- WORK ITEM -
Copy the entries exactly, through the "that only reads" line.

::: TASK INPUTS :::

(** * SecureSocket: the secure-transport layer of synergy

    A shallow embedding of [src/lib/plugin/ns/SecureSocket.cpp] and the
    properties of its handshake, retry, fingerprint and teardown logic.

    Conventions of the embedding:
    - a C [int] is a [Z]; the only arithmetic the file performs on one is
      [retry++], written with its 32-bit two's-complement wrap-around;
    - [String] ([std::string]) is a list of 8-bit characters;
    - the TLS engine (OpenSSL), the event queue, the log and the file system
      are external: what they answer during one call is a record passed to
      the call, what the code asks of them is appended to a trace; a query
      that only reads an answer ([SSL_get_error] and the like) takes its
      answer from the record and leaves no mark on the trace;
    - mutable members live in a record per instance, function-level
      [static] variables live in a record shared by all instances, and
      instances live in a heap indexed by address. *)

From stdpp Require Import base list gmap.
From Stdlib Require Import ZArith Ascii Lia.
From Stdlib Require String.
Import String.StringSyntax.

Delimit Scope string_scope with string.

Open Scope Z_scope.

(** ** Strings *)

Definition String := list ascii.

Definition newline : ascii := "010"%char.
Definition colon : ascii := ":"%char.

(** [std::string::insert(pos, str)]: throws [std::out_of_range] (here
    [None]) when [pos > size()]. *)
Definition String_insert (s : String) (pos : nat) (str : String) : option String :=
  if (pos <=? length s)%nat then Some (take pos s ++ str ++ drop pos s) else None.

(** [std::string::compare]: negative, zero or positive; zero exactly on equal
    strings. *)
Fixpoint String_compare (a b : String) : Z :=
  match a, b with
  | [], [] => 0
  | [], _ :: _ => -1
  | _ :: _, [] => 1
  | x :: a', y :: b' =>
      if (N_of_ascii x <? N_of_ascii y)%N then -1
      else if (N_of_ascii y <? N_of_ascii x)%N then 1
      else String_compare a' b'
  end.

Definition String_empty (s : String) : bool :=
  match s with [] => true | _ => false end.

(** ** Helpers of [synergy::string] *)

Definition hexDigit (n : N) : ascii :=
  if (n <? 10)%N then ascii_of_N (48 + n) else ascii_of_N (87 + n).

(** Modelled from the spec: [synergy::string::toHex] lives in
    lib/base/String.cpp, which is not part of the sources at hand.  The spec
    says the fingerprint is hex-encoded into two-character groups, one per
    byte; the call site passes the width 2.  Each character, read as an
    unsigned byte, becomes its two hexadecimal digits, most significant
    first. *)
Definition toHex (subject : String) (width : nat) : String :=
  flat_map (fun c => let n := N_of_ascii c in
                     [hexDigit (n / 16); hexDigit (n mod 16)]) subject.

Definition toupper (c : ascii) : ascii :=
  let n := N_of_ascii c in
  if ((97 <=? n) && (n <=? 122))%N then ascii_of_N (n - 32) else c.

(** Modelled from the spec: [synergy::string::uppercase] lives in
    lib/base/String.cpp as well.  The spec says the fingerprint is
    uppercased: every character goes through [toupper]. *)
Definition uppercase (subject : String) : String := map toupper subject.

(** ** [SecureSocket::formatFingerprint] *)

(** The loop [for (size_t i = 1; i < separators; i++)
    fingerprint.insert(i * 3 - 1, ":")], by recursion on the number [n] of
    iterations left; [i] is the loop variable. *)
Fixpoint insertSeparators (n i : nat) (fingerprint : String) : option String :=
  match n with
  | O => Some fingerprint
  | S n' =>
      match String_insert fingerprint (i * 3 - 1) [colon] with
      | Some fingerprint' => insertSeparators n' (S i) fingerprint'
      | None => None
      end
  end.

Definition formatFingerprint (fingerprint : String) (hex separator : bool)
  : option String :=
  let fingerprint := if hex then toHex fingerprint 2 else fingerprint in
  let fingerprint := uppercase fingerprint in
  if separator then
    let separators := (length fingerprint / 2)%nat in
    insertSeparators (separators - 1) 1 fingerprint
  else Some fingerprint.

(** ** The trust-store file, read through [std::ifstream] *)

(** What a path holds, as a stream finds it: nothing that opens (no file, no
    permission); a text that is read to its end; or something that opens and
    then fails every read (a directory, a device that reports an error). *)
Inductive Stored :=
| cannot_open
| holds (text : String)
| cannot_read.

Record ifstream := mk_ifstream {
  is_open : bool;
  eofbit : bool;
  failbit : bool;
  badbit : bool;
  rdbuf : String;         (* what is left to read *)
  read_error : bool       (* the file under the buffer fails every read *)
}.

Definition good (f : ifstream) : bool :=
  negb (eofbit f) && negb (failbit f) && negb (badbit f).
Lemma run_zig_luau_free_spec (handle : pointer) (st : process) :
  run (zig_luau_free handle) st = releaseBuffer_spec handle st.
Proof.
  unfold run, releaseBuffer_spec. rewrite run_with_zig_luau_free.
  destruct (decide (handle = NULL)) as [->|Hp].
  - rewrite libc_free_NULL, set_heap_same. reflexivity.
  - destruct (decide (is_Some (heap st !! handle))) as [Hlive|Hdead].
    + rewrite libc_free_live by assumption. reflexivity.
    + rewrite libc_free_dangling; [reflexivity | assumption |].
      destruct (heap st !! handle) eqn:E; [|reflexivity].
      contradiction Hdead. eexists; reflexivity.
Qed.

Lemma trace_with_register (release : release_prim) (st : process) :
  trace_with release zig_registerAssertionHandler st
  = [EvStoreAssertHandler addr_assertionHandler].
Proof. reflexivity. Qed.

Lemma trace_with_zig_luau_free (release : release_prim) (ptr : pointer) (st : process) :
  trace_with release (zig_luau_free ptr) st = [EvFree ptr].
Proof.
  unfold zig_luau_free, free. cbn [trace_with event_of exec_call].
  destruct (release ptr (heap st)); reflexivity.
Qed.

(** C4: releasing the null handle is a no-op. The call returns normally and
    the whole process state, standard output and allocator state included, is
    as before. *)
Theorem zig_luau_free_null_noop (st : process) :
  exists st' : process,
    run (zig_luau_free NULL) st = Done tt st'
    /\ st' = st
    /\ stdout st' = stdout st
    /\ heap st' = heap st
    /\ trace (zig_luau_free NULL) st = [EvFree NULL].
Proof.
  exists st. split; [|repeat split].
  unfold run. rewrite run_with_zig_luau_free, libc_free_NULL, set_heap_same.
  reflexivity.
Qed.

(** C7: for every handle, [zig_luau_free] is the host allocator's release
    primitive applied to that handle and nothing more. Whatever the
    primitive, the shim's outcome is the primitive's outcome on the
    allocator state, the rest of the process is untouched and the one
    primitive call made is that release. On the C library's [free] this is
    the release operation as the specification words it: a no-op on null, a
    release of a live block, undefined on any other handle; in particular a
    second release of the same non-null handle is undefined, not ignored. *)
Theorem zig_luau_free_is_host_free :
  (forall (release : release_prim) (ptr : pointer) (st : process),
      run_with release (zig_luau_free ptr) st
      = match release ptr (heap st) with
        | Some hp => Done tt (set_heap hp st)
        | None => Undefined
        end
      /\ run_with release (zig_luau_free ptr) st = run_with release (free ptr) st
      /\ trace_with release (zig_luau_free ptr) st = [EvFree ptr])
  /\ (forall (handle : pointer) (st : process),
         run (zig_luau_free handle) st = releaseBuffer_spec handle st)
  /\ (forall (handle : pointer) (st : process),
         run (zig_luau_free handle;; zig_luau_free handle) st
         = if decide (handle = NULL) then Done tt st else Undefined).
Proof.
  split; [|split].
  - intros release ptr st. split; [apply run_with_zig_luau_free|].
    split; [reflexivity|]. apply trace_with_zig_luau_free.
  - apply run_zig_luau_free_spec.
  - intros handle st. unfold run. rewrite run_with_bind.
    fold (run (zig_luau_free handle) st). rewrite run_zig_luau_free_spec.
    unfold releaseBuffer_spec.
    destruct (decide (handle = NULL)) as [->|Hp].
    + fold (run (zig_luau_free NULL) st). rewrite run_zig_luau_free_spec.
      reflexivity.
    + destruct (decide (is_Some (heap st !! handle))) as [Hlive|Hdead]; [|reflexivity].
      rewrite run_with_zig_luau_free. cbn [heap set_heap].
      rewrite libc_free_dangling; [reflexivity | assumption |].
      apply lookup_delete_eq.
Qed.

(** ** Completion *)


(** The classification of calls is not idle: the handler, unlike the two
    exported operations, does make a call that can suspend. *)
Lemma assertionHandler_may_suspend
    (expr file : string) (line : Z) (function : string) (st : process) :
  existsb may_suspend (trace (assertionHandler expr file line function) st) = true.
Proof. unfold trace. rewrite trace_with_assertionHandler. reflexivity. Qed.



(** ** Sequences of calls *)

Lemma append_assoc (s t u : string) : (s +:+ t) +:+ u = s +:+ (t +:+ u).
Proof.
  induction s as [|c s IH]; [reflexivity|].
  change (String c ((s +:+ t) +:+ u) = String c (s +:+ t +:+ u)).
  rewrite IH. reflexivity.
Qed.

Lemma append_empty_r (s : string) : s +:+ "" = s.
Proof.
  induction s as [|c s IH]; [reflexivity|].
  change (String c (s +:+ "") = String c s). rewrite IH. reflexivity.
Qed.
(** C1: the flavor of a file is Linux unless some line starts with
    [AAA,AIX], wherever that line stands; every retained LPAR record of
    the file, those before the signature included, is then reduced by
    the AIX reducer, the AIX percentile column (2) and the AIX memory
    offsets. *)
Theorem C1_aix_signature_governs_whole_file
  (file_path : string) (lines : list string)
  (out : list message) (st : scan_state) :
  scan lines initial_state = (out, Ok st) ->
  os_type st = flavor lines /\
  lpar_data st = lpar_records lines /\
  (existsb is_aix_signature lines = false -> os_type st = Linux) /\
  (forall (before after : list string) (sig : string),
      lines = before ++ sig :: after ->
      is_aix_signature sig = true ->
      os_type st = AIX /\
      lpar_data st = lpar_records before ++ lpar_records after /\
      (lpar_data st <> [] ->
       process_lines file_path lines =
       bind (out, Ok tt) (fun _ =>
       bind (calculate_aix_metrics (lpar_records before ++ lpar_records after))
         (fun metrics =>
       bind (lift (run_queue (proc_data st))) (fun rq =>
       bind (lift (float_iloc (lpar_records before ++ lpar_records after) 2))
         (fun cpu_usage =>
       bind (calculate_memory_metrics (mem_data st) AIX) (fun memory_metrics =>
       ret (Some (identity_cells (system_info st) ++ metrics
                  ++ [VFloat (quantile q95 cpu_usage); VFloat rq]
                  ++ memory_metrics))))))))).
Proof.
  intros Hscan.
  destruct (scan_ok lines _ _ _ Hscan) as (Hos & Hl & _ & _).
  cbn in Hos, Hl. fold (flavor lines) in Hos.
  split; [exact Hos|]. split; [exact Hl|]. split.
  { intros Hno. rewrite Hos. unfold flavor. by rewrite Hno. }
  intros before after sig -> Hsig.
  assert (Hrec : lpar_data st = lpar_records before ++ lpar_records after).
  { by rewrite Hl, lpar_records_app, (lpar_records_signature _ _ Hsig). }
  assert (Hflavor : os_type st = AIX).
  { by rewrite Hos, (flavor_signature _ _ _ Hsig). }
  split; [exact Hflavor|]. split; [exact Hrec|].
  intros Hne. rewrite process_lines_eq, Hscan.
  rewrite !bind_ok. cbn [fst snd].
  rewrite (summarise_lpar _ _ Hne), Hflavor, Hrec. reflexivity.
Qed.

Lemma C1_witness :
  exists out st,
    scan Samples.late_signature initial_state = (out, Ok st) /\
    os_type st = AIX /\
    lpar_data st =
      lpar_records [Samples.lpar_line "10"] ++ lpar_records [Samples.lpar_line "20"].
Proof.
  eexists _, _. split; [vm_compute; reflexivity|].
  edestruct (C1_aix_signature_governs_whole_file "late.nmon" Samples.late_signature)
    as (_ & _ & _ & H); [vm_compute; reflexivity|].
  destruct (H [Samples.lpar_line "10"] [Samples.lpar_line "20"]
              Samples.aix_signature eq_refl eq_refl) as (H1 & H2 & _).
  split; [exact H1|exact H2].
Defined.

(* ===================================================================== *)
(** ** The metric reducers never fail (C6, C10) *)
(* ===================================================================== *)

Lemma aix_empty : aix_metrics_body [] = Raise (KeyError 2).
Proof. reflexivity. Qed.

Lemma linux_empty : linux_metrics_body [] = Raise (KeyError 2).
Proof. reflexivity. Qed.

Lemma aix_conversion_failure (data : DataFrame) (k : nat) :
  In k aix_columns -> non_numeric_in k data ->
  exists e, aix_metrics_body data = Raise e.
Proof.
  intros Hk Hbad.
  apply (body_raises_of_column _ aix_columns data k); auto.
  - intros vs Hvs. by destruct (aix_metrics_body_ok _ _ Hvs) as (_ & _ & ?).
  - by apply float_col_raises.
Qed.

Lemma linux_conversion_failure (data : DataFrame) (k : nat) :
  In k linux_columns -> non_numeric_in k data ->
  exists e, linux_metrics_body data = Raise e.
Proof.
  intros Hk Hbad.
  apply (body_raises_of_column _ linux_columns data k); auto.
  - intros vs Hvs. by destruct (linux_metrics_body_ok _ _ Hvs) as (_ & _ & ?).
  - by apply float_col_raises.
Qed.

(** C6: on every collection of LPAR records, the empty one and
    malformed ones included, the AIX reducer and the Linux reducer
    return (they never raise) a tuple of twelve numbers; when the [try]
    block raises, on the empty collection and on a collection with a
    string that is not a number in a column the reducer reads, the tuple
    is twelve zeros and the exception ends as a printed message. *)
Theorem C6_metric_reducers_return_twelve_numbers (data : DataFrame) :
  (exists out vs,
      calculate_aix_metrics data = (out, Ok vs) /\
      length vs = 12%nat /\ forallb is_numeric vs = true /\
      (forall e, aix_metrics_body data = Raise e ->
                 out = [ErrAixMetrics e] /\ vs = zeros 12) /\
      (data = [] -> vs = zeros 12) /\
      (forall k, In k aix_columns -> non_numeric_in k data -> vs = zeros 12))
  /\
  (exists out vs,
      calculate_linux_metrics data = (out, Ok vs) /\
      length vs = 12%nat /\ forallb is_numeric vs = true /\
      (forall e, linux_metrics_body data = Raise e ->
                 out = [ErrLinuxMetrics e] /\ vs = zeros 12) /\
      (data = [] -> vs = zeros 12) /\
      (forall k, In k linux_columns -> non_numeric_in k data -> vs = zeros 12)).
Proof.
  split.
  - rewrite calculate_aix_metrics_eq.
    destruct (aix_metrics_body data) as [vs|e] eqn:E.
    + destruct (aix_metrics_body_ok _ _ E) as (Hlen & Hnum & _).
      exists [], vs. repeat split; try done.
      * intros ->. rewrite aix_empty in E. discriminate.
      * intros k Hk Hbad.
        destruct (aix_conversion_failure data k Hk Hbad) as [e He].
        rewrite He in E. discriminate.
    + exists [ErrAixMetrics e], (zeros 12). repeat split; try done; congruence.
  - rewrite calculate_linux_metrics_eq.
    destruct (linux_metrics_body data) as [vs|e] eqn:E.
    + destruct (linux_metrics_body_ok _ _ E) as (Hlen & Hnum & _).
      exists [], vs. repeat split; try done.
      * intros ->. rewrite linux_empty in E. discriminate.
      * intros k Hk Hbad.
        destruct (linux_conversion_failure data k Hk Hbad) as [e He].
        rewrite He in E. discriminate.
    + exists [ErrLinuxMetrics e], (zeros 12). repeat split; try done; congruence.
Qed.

:::

- RESPONSE AREA -
(** * SecureSocket: the secure-transport layer of synergy

    A shallow embedding of [src/lib/plugin/ns/SecureSocket.cpp] and the
    properties of its handshake, retry, fingerprint and teardown logic.

    Conventions of the embedding:
    - a C [int] is a [Z]; the only arithmetic the file performs on one is
      [retry++], written with its 32-bit two's-complement wrap-around;
    - [String] ([std::string]) is a list of 8-bit characters;
    - the TLS engine (OpenSSL), the event queue, the log and the file system
      are external: what they answer during one call is a record passed to
      the call, what the code asks of them is appended to a trace; a query
      that only reads an answer ([SSL_get_error] and the like) takes its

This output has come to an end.